Available data below:
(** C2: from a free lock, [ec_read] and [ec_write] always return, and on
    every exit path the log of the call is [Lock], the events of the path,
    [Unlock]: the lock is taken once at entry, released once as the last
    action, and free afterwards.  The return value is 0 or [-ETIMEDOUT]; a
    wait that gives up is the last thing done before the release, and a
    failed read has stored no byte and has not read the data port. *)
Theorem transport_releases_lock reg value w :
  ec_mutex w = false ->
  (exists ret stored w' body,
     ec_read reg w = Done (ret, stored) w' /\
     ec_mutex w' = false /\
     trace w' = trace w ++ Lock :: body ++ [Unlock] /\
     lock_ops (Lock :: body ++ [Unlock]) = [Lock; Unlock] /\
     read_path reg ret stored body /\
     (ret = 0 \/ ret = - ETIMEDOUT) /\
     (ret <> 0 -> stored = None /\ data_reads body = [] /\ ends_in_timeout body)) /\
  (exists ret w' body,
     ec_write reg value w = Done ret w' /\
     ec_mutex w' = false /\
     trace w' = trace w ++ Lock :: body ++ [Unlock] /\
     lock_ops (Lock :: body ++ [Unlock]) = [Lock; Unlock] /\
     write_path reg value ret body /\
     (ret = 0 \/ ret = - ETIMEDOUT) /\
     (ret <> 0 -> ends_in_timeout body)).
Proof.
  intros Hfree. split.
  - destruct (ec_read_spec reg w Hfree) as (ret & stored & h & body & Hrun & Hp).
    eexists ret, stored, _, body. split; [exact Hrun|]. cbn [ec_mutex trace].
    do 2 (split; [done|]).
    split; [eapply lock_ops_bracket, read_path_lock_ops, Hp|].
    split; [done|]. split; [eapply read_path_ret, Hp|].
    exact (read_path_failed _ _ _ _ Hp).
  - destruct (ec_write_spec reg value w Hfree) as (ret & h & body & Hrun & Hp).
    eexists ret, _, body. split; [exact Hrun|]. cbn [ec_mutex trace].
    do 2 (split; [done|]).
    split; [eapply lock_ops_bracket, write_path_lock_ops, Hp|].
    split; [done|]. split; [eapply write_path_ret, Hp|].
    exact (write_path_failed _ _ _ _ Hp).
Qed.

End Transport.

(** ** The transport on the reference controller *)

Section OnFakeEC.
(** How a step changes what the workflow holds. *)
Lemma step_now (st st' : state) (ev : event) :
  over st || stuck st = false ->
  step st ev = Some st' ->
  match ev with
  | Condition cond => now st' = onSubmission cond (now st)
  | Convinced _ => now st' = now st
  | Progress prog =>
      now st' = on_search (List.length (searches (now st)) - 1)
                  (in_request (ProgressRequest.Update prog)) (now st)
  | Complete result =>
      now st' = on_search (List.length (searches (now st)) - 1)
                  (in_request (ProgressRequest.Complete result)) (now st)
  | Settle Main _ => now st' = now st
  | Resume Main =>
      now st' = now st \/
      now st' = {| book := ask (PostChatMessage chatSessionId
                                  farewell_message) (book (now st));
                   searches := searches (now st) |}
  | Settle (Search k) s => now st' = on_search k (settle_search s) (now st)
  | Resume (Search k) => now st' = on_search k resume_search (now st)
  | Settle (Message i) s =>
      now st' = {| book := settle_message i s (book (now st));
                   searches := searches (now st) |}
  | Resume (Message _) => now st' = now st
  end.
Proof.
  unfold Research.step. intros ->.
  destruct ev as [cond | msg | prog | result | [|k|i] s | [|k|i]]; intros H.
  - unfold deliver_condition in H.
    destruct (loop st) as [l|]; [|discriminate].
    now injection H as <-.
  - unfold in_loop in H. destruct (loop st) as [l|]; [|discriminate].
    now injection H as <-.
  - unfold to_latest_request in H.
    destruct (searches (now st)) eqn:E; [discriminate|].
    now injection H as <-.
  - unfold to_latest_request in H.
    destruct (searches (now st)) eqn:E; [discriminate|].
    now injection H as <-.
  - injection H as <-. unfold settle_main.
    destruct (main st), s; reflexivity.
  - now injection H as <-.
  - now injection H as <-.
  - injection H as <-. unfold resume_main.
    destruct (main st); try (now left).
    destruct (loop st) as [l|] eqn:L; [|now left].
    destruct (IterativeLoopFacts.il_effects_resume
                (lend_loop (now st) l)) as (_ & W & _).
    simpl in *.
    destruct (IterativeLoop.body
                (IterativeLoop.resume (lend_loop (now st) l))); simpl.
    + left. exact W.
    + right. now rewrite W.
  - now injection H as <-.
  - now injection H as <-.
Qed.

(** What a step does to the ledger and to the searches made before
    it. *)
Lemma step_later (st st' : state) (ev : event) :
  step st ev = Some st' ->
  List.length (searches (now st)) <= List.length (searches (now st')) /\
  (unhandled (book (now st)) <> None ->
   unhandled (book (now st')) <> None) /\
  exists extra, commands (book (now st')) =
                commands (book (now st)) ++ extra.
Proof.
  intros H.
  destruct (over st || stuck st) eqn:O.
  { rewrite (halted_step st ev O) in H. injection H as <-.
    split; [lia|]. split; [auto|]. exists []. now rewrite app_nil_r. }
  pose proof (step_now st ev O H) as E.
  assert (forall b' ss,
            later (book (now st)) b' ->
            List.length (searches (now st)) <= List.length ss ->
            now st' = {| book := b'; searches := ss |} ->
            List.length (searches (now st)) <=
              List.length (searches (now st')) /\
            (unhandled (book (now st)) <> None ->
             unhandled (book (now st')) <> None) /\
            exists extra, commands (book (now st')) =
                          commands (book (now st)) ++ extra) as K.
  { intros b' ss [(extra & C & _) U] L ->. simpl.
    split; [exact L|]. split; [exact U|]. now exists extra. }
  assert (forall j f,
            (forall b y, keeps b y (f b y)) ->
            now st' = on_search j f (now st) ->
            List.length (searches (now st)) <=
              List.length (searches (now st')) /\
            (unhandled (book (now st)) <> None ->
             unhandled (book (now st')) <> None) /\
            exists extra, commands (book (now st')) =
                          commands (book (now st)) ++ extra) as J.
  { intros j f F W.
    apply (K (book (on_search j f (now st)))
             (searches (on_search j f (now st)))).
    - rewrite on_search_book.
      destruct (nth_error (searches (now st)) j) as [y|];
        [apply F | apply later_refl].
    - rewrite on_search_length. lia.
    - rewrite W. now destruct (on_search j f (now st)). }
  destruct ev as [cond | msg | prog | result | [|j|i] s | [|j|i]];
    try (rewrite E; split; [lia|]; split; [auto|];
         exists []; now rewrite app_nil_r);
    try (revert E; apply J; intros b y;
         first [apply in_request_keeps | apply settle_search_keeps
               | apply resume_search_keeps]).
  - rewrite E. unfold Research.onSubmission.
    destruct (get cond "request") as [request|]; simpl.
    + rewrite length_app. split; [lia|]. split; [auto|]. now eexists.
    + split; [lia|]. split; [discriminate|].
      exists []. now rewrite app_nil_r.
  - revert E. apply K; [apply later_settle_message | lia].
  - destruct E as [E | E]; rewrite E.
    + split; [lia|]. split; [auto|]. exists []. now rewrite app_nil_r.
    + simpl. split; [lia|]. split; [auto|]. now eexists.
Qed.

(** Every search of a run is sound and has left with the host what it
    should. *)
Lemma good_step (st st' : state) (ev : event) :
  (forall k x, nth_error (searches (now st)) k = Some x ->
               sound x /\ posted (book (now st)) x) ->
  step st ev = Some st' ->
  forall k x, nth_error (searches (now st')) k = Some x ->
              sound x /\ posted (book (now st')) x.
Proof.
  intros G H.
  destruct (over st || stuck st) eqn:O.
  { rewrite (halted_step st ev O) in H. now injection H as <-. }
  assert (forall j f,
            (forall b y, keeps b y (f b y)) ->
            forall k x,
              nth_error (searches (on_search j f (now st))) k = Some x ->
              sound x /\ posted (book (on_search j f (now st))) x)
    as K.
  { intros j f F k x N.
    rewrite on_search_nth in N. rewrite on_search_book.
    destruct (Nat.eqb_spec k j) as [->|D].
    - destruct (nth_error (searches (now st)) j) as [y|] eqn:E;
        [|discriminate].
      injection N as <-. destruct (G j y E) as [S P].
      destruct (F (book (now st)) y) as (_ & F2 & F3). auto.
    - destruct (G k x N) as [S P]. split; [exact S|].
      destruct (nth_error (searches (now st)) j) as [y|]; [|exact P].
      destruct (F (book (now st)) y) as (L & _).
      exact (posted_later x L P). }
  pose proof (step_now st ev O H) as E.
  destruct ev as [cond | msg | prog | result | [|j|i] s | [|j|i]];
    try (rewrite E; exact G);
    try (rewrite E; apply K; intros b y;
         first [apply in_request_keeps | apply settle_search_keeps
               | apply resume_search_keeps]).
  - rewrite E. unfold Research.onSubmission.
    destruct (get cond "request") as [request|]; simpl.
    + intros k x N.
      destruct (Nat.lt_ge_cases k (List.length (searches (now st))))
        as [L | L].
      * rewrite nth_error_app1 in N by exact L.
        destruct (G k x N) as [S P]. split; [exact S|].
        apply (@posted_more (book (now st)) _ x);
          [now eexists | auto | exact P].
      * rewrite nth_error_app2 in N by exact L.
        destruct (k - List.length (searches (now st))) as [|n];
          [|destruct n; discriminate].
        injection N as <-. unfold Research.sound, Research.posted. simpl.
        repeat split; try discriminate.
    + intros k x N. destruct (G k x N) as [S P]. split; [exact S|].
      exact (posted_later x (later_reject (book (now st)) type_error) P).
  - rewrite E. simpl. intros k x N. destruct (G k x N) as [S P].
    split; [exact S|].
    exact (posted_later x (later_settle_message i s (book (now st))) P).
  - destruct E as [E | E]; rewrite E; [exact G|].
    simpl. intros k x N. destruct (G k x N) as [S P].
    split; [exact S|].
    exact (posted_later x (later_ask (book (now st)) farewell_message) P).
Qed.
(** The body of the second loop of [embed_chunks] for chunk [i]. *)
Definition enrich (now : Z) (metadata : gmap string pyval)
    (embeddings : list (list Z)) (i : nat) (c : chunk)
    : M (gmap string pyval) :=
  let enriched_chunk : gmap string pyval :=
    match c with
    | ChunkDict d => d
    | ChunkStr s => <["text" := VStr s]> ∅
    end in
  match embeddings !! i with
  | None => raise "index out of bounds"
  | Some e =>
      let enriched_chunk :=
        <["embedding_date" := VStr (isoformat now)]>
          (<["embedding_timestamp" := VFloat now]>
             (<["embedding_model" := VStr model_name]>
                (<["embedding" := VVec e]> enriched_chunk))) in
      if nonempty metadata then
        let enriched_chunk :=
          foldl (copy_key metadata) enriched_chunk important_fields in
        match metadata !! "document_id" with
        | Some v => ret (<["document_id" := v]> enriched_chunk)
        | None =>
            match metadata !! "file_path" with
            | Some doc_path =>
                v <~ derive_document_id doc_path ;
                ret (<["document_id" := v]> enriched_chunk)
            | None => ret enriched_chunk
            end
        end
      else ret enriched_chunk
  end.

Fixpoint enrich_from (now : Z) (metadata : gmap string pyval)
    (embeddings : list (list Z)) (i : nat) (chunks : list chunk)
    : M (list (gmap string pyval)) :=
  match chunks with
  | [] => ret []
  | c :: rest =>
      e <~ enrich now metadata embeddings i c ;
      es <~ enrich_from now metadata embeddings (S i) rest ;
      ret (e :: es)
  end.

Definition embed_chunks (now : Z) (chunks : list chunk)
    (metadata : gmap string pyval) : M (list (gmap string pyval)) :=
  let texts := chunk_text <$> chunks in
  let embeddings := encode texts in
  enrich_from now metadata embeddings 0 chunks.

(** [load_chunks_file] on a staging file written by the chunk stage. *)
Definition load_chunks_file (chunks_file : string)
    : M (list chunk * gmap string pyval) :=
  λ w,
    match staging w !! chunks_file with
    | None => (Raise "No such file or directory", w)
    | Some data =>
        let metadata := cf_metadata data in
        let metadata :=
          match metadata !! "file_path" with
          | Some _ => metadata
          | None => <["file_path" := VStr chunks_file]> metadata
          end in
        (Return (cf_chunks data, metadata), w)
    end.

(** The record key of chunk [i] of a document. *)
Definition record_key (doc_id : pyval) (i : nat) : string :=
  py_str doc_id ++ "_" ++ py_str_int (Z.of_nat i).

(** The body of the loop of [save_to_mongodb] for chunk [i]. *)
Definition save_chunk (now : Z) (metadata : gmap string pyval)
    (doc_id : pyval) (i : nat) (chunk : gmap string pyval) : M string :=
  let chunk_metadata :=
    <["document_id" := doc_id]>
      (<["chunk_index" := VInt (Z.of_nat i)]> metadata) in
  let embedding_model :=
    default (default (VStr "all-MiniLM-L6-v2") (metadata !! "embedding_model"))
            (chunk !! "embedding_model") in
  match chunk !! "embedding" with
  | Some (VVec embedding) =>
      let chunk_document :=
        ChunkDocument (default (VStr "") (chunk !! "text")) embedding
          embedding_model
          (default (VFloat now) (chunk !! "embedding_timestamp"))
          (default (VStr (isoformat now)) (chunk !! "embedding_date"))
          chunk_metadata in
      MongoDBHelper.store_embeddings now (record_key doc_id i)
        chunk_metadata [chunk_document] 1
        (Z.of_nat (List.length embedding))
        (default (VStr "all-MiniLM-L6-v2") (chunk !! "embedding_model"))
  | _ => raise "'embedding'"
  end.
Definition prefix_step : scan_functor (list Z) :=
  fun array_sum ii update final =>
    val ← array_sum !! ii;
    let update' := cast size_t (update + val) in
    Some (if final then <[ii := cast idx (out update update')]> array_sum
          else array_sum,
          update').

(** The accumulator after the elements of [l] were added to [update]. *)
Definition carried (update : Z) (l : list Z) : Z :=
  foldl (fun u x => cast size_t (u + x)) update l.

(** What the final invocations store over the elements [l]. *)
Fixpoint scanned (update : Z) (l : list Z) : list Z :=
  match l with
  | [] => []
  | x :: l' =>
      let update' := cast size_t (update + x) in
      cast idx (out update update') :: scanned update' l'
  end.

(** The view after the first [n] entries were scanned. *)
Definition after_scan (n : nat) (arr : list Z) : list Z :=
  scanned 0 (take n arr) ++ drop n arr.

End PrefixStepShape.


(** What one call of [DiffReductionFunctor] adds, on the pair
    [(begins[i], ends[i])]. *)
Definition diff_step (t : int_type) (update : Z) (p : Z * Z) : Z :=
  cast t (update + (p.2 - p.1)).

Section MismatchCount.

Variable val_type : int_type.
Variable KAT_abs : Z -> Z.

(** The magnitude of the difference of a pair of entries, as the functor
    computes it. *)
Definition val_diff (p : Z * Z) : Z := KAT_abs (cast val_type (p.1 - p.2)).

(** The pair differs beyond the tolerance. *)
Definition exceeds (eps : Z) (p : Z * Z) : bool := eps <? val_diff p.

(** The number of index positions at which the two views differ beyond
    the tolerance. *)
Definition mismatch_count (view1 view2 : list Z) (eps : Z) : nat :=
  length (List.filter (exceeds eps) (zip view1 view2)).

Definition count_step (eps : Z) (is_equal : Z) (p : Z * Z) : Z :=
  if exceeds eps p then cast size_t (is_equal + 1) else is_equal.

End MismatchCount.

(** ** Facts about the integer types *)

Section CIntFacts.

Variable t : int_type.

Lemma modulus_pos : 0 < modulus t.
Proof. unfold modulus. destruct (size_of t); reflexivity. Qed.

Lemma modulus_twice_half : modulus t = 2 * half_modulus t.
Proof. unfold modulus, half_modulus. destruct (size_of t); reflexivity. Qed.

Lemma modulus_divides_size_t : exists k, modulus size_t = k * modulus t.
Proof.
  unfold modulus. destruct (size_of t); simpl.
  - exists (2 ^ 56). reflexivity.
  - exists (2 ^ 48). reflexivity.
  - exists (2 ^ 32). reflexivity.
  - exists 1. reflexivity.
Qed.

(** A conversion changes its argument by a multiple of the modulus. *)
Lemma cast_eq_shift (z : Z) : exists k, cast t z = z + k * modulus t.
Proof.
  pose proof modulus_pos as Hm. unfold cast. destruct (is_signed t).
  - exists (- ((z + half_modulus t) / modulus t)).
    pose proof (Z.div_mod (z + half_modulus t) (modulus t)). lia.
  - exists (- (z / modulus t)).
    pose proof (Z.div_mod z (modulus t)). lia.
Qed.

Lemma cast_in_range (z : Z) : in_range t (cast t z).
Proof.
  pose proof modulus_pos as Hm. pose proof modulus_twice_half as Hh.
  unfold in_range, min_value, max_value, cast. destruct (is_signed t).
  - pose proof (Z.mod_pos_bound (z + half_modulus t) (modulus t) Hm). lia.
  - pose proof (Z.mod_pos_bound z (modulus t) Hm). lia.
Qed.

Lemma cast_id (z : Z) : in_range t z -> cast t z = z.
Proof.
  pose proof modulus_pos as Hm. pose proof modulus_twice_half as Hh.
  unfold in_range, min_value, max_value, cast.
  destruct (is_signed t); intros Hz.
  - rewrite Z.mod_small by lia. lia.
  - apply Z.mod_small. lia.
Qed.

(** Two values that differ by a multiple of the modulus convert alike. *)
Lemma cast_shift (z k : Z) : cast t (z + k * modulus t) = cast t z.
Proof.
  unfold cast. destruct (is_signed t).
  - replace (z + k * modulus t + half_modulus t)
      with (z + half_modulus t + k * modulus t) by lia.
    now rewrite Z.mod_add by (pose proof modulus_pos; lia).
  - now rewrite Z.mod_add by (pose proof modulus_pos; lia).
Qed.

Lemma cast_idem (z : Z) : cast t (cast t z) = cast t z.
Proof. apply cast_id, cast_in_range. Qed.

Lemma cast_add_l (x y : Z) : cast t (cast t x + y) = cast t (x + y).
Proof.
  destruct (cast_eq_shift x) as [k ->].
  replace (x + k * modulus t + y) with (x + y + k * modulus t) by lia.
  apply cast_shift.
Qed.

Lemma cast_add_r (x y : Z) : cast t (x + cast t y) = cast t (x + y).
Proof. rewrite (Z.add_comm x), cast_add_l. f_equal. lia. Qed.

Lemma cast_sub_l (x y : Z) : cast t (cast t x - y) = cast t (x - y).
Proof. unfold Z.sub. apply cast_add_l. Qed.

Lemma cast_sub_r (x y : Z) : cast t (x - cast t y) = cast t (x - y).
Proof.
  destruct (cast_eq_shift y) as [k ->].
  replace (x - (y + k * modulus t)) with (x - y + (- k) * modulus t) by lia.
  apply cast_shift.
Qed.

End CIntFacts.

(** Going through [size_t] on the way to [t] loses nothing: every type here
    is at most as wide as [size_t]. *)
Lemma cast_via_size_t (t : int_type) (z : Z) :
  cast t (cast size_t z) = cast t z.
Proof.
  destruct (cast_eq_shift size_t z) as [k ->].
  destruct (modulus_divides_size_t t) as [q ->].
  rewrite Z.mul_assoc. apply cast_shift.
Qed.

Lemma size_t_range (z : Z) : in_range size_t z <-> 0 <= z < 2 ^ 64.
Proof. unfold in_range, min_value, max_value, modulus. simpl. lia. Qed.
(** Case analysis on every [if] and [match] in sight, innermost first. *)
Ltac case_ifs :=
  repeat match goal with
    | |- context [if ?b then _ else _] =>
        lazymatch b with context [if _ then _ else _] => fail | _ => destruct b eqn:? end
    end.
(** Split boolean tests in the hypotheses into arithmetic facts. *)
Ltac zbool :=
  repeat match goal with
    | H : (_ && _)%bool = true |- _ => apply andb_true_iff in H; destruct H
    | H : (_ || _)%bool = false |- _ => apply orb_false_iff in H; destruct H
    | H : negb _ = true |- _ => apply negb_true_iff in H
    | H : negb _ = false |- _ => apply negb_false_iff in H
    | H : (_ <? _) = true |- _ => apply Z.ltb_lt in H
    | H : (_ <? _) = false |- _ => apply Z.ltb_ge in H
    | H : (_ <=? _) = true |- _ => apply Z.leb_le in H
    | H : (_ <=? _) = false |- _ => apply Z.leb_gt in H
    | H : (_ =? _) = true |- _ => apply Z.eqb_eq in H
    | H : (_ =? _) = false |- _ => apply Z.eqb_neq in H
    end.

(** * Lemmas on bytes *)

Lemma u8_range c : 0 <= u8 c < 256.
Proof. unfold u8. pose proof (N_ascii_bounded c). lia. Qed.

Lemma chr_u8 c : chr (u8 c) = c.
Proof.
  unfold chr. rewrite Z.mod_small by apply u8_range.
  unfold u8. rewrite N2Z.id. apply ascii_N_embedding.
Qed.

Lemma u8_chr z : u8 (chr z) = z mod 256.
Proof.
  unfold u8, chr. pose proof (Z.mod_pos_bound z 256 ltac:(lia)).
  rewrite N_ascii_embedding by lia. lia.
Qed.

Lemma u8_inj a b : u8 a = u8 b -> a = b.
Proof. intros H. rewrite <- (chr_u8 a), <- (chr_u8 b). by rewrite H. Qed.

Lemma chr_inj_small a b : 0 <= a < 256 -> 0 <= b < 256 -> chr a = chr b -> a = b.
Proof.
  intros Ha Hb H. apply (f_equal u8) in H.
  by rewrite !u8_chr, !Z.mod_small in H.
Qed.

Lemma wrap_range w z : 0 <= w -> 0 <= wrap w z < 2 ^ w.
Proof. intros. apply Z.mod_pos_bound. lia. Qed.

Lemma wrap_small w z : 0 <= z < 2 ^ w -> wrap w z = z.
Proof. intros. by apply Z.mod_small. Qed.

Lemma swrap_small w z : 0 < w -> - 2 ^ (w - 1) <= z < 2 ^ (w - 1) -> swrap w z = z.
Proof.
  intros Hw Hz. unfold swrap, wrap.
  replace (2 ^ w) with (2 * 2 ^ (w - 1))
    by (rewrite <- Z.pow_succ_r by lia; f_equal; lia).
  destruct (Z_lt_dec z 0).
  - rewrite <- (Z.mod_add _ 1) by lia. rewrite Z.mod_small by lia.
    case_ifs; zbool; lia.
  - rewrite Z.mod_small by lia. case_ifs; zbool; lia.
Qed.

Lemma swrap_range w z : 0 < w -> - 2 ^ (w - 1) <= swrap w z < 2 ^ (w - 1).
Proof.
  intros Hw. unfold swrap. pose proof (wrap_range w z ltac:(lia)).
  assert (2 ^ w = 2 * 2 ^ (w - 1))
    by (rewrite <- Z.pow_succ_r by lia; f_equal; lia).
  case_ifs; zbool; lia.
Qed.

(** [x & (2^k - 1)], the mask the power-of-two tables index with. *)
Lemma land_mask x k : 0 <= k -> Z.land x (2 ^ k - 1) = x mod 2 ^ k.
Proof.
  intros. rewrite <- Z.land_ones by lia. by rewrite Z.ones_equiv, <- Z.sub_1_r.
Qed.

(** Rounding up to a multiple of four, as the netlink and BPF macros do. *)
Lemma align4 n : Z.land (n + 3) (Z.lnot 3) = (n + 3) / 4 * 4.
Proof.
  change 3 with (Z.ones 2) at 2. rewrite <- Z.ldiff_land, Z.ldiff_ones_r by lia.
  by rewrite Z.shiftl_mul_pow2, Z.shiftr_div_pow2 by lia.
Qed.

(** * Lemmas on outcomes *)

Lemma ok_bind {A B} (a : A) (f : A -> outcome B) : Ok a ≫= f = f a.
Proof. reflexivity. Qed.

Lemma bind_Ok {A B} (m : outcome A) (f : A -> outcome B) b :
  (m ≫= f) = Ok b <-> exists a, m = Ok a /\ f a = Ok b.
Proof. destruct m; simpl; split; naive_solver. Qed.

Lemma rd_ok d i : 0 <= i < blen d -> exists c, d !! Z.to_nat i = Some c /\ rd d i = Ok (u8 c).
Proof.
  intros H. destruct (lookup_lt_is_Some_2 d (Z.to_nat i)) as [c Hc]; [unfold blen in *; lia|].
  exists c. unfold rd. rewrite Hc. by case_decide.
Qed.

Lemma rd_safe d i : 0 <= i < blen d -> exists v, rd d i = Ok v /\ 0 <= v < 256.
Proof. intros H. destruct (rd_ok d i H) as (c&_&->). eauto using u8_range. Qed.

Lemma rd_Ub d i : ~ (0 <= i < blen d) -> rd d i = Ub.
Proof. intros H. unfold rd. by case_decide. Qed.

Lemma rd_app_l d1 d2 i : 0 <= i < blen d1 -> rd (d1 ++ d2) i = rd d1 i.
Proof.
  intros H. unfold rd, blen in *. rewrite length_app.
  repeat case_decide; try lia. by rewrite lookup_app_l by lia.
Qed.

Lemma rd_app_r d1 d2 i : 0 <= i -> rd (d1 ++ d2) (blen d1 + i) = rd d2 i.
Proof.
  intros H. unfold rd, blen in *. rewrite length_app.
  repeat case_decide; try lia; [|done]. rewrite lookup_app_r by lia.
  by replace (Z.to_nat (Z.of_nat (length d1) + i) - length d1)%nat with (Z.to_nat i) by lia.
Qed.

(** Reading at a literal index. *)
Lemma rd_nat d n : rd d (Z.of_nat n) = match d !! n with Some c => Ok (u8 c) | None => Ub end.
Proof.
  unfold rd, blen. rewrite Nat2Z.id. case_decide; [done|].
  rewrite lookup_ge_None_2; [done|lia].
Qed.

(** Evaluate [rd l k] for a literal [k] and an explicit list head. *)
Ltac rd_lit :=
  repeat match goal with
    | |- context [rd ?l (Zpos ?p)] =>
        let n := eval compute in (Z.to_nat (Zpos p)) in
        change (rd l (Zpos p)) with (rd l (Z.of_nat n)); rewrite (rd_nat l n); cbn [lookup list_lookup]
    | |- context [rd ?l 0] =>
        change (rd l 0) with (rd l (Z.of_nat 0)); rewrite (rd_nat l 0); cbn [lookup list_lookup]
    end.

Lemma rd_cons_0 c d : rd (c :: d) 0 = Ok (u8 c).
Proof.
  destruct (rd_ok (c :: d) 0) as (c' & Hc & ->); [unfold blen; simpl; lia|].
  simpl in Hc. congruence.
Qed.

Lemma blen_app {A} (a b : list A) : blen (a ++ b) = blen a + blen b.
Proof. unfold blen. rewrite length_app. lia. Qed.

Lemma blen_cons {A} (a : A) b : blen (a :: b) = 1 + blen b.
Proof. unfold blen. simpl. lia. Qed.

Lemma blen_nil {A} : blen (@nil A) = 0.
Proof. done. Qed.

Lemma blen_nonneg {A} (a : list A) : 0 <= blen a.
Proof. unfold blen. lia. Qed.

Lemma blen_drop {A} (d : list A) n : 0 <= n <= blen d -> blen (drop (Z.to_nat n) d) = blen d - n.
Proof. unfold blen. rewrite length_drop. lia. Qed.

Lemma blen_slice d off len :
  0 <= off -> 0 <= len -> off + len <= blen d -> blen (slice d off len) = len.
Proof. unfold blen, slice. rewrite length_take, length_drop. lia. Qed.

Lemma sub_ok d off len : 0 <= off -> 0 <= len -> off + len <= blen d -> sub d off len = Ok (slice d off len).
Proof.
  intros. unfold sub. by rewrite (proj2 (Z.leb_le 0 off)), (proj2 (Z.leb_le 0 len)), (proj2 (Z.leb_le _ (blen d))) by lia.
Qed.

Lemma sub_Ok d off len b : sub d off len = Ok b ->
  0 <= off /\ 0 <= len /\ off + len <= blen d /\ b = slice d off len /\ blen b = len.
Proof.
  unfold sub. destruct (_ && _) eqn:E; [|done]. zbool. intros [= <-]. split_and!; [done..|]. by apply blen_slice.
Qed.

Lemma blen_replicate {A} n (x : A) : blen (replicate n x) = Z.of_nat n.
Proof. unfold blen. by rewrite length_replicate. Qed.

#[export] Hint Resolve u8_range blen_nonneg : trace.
End of Available data.
▶ Task item:
Every line of the records containing the word "VFloat" must appear in the answer.

▶ Response for this exercise:
          (<["embedding_timestamp" := VFloat now]>
          (default (VFloat now) (chunk !! "embedding_timestamp"))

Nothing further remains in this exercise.